The Identification of Large Rearrangements Involving Intron 2 of the CDH1 Gene in BRCA1/2 Negative and Breast Cancer Susceptibility

Abstract

E-cadherin, a CDH1 gene product, is a calcium-dependent cell-cell adhesion molecule playing a critical role in the establishment of epithelial architecture, maintenance of cell polarity, and differentiation. Germline pathogenic variants in the CDH1 gene are associated with hereditary diffuse gastric cancer (HDGC), and large rearrangements in the CDH1 gene are now being reported as well. Because CDH1 pathogenic variants could be associated with breast cancer (BC) susceptibility, CDH1 rearrangements could also impact it. The aim of our study is to identify rearrangements in the CDH1 gene in 148 BC cases with no BRCA1 and BRCA2 pathogenic variants. To do so, a zoom-in CGH array, covering the exonic, intronic, and flanking regions of the CDH1 gene, was used to screen our cohort. Intron 2 of the CDH1 gene was specifically targeted because it is largely reported to include several regulatory regions. As results, we detected one large rearrangement causing a premature stop in exon 3 of the CDH1 gene in a proband with a bilateral lobular breast carcinoma and a gastric carcinoma (GC). Two large rearrangements in the intron 2, a deletion and a duplication, were also reported only with BC cases without any familial history of GC. No germline rearrangements in the CDH1 coding region were detected in those families without GC and with a broad range of BC susceptibility. This study confirms the diversity of large rearrangements in the CDH1 gene. The rearrangements identified in intron 2 highlight the putative role of this intron in CDH1 regulation and alternative transcripts. Recurrent duplication copy number variations (CNV) are found in this region, and the deletion encompasses an alternative CDH1 transcript. Screening for large rearrangements in the CDH1 gene could be important for genetic testing of BC.
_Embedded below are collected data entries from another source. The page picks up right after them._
(* ===== verification/Acceptor.v ===== *)
(** The acceptor of a server, [core/net/acceptor.hpp] and [acceptor.cpp]: opening the
    socket, the loop of accepts with its retries, and the limit on connections.

    The operating system is an event source: an accept or a wait that is under way ends with
    a result, and ends as aborted only after the socket was closed or the timer cancelled.
    The count of connections is raised by the constructor of a session and lowered when it
    stops ([Session.v]). *)

From S2P Require Import Prelude RuntimeMetrics.

Record Acceptor := mkAcceptor {
  running_ : bool;
  is_open : bool;
  listening : bool;
  accepting : bool;
  retrying : bool;
  connection_count : Z;
  max_connections : Z;
}.

(** The constructor: which of [open], [set_option], [bind] and [listen] succeed. *)
Definition make_acceptor (opened option_set bound listens : bool) (max : Z) : Acceptor :=
  mkAcceptor false opened (opened && option_set && bound && listens) false false 0 max.

Definition set_run (running opened acc retry : bool) (a : Acceptor) : Acceptor :=
  mkAcceptor running opened (listening a && opened) acc retry (connection_count a) (max_connections a).
Definition set_count (n : Z) (a : Acceptor) : Acceptor :=
  mkAcceptor (running_ a) (is_open a) (listening a) (accepting a) (retrying a) n (max_connections a).

Definition do_accept (a : Acceptor) : Acceptor :=
  if running_ a then set_run true (is_open a) true (retrying a) a else a.

Definition start (a : Acceptor) : Acceptor :=
  if running_ a then a
  else if negb (is_open a) then a
  else do_accept (set_run true (is_open a) (accepting a) (retrying a) a).

Definition stop (a : Acceptor) : Acceptor :=
  if negb (running_ a) then a else set_run false false (accepting a) (retrying a) a.

Definition schedule_accept_retry (a : Acceptor) : Acceptor :=
  if negb (running_ a) then a else set_run true (is_open a) (accepting a) true a.

(** How the creation of a session goes: its constructor throws, something after it throws,
    or it is started.  What is thrown is a [std::exception], as the code under it throws no
    other. *)
Inductive creation := ConstructorThrows | LaterThrows | Started.

Inductive accept_result := AcceptError | AcceptAborted | Accepted (c : creation).

Inductive accept_event := ConnectionClosed | Counted (m : list instr) | SessionStarted.

Definition full (a : Acceptor) : bool := (0 <? max_connections a) && (max_connections a <=? connection_count a).

(** The handler of [async_accept]. *)
Definition on_accept (r : accept_result) (a : Acceptor) : Acceptor * list accept_event :=
  let a := set_run (running_ a) (is_open a) false (retrying a) a in
  match r with
  | AcceptAborted => (a, [])
  | AcceptError => (if running_ a then schedule_accept_retry a else a, [])
  | Accepted c =>
      if full a then (do_accept a, [ConnectionClosed])
      else
        let a' := match c with ConstructorThrows => a | _ => set_count (connection_count a + 1) a end in
        (do_accept a', Counted record_accept :: match c with Started => [SessionStarted] | _ => [] end)
  end.

(** How the wait for the next try ends. *)
Inductive timer_result := TimerExpired | TimerAborted | TimerFailed.

(** The handler of the timer; a failure is logged. *)
Definition on_retry (ec : timer_result) (a : Acceptor) : Acceptor :=
  let a := set_run (running_ a) (is_open a) (accepting a) false a in
  match ec with
  | TimerAborted => a
  | TimerFailed => a
  | TimerExpired => if negb (running_ a) then a else do_accept a
  end.

(** ** Runs *)

(** The acceptor with the number of sessions that live and of those that were dropped
    after they had been counted. *)
Record AccRun := mkAccRun { acc : Acceptor; live : Z; leaked : Z }.

(** A wait of [asio::steady_timer] ends without an error or, when it is cancelled, with
    [operation_aborted]; [TimerFailed] does not occur. *)
Inductive acc_step : AccRun -> AccRun -> Prop :=
  | acc_start a n k : acc_step (mkAccRun a n k) (mkAccRun (start a) n k)
  | acc_stop a n k : acc_step (mkAccRun a n k) (mkAccRun (stop a) n k)
  | acc_error a n k : accepting a = true -> acc_step (mkAccRun a n k) (mkAccRun (on_accept AcceptError a).1 n k)
  | acc_aborted a n k :
      accepting a = true -> is_open a = false -> acc_step (mkAccRun a n k) (mkAccRun (on_accept AcceptAborted a).1 n k)
  | acc_accepted a n k c :
      accepting a = true ->
      acc_step (mkAccRun a n k)
        (mkAccRun (on_accept (Accepted c) a).1
           (if full a then n else match c with Started => n + 1 | _ => n end)
           (if full a then k else match c with LaterThrows => k + 1 | _ => k end))
  | acc_retry a n k : retrying a = true -> acc_step (mkAccRun a n k) (mkAccRun (on_retry TimerExpired a) n k)
  | acc_cancelled a n k :
      retrying a = true -> running_ a = false -> acc_step (mkAccRun a n k) (mkAccRun (on_retry TimerAborted a) n k)
  | acc_session_stops a n k :
      0 < n -> acc_step (mkAccRun a n k) (mkAccRun (set_count (connection_count a - 1) a) (n - 1) k).

Record acc_inv (st : AccRun) : Prop := {
  one_operation : accepting (acc st) && retrying (acc st) = false;
  loop_alive : running_ (acc st) = true -> is_open (acc st) = true /\ accepting (acc st) || retrying (acc st) = true;
  loop_idle : running_ (acc st) = false -> is_open (acc st) = true -> accepting (acc st) || retrying (acc st) = false;
  counted : connection_count (acc st) = live st + leaked st;
  counts_nonneg : 0 <= live st /\ 0 <= leaked st;
  limit_kept : 0 < max_connections (acc st) -> connection_count (acc st) <= max_connections (acc st);
}.

(** Case analysis on the flags: what is left is decided or linear. *)
Ltac use_flags :=
  repeat match goal with
         | H : ?x = ?x -> _ |- _ => specialize (H eq_refl)
         | H : _ /\ _ |- _ => destruct H
         end.
Ltac by_flags :=
  repeat match goal with b : bool |- _ => destruct b end; cbn in *; use_flags; try discriminate;
  constructor; cbn in *; intros; split_and?; solve [done | auto | lia].

Lemma acc_step_inv st st' : acc_step st st' -> acc_inv st -> acc_inv st'.
Proof.
  destruct 1 as [a n k|a n k|a n k Hp|a n k Hp Ho|a n k c Hp|a n k Hp|a n k Hp Hr|a n k Hn];
    intros [H1 H2 H3 H4 H5 H6]; destruct a as [run op lis ac re count mx]; cbn in *.
  1-4,6-7: unfold start, stop, on_accept, on_retry, schedule_accept_retry, do_accept, set_run; cbn; by_flags.
  - unfold on_accept, full, do_accept, set_run, set_count; cbn.
    destruct (Z.ltb_spec 0 mx), (Z.leb_spec mx count); destruct c; by_flags.
  - constructor; cbn; [done|done|done|lia|lia|]. intros Hm. specialize (H6 Hm). lia.
Qed.

Abbreviation acc_reachable a := (rtc acc_step (mkAccRun a 0 0)).

(** C33. While the acceptor runs, exactly one operation of its loop is under way, an accept or
    the wait before the next one, so that the loop neither ends nor doubles; the number of
    connections it counts never exceeds the limit, and is the number of sessions that live
    plus those dropped by an exception after they were counted. *)
Theorem accept_loop_alive opened option_set bound listens max st :
  0 <= max -> acc_reachable (make_acceptor opened option_set bound listens max) st ->
  (running_ (acc st) = true -> xorb (accepting (acc st)) (retrying (acc st)) = true)
  /\ (accepting (acc st) && retrying (acc st) = false)
  /\ connection_count (acc st) = live st + leaked st
  /\ (0 < max -> live st + leaked st <= max).
Proof.
  intros Hmax Hr. set (P st := acc_inv st /\ max_connections (acc st) = max).
  assert (P st) as [[H1 H2 H3 H4 H5 H6] Hm].
  { apply (rtc_preserved P Hr).
    - intros s1 s2 [Hi Hm] Hs. split; [by eapply acc_step_inv|]. rewrite <- Hm. destruct Hs; destruct a; cbn;
        unfold start, stop, on_accept, full, on_retry, schedule_accept_retry, do_accept, set_run, set_count; cbn;
        repeat case_match; done.
    - split; [|done]. constructor; cbn; intros; split_and?; solve [done | lia]. }
  rewrite Hm in H6. split_and!; [|done|done|lia]. intros Hrun. destruct (H2 Hrun) as [_ Ho].
  by destruct (accepting (acc st)), (retrying (acc st)).
Qed.

Lemma accept_loop_alive_witness :
  exists st, acc_reachable (make_acceptor true true true true 1) st /\ connection_count (acc st) = live st + leaked st
    /\ live st = 1 /\ xorb (accepting (acc st)) (retrying (acc st)) = true.
Proof.
  assert (acc_reachable (make_acceptor true true true true 1)
            (mkAccRun (mkAcceptor true true true true false 1 1) 1 0)) as Hr.
  { eapply rtc_l; [apply acc_start|]. eapply rtc_l; [by apply (acc_accepted _ 0 0 Started)|].
    eapply rtc_l; [by apply (acc_accepted _ 1 0 Started)|]. apply rtc_refl. }
  destruct (accept_loop_alive true true true true 1 _ ltac:(lia) Hr) as (H1 & _ & H2 & _).
  eexists. split; [exact Hr|]. split; [exact H2|]. split; [reflexivity|exact (H1 eq_refl)].
Defined.

(** A socket whose [bind] or [listen] failed is still open, so [start] does not notice: the
    acceptor runs and retries for ever, although no connection can arrive. *)
Lemma bind_failure_unnoticed :
  let a := start (make_acceptor true true false true 10) in
  running_ a = true /\ listening a = false
  /\ (on_accept AcceptError a).1 = mkAcceptor true true false false true 0 10
  /\ on_retry TimerExpired (on_accept AcceptError a).1 = a.
Proof. done. Qed.

(** A session that throws after its constructor stays counted: enough of them close the
    server to everybody. *)
Lemma dropped_sessions_stay_counted :
  let a := start (make_acceptor true true true true 1) in
  let a := (on_accept (Accepted LaterThrows) a).1 in
  connection_count a = 1 /\ (on_accept (Accepted Started) a).2 = [ConnectionClosed].
Proof. done. Qed.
Keywords: BRCA1/2 negative cases; CDH1 rearrangements; CGH array; CNV; breast carcinoma; gastric carcinoma.

Figure 1

Family history of the three index cases harboring the exon 3, the intron 2 deletions and intron 2 duplication of the CDH1 gene. (A) Pedigree of the index case’s family carrying the exon 3 deletion, with proband filled in black and indicated by arrow. (B) Pedigree of the index case’s family carrying the intron 2 duplication. (C) Pedigree of the index case’s family carrying the intron 2 deletion with ages of affected individuals at onset of disease in years (BC: breast cancer, CRC: colorectal cancer; black arrows: sampled individuals carrying identified variants).

Figure 2

(A) Array CGH profile obtained for the heterozygous exon 3 deletion of the CDH1 gene. Intron 2 is represented in blue dots. (B) Sequencing chromatogram of the mapped breakpoint for the exon 3 deletion from chr16: 67,387,135 to 67,394,109. Gray box: exons; green line: deletion locus. Red arrows: position of sequencing primers.

Figure 3

(A) Array CGH profiles obtained for the heterozygous intron 2 deletion of the CDH1 gene. Intron 2 is represented in blue dots. (B) Sequencing chromatogram of the mapped breakpoint for the intron 2 deletion from chr16: 67,358,862–67,362,674 (NM_0043603: c.163+29048_c.164−30401del). Gray box: exons; blue box; EST; green line: deletion locus. Red arrows: position of sequencing primers.

Figure 4

(A) Array CGH profiles obtained for the heterozygous intron 2 duplication of the CDH1 gene. Intron 2 is represented in blue dots. (B) Sequencing chromatogram of the mapped breakpoint for the intron 2 duplication from chr16: 67,345,633–67,350,721(NM_0043603: c.163+15817_c.163+20905dup). Gray box: exons; red line: duplication locus; red arrows: position of sequencing primers.

Figure 5

(A) Immunohistochemical staining for E-cadherin in bilateral invasive lobular carcinoma, showing an homogenous loss of E-cadherin expression and presence of E-cadherin in normal tissue X 200. (B) Immunohistochemical staining for E-cadherin in in situ ductal and lobular carcinoma, showing a heterogeneous loss of E-cadherin expression X 200.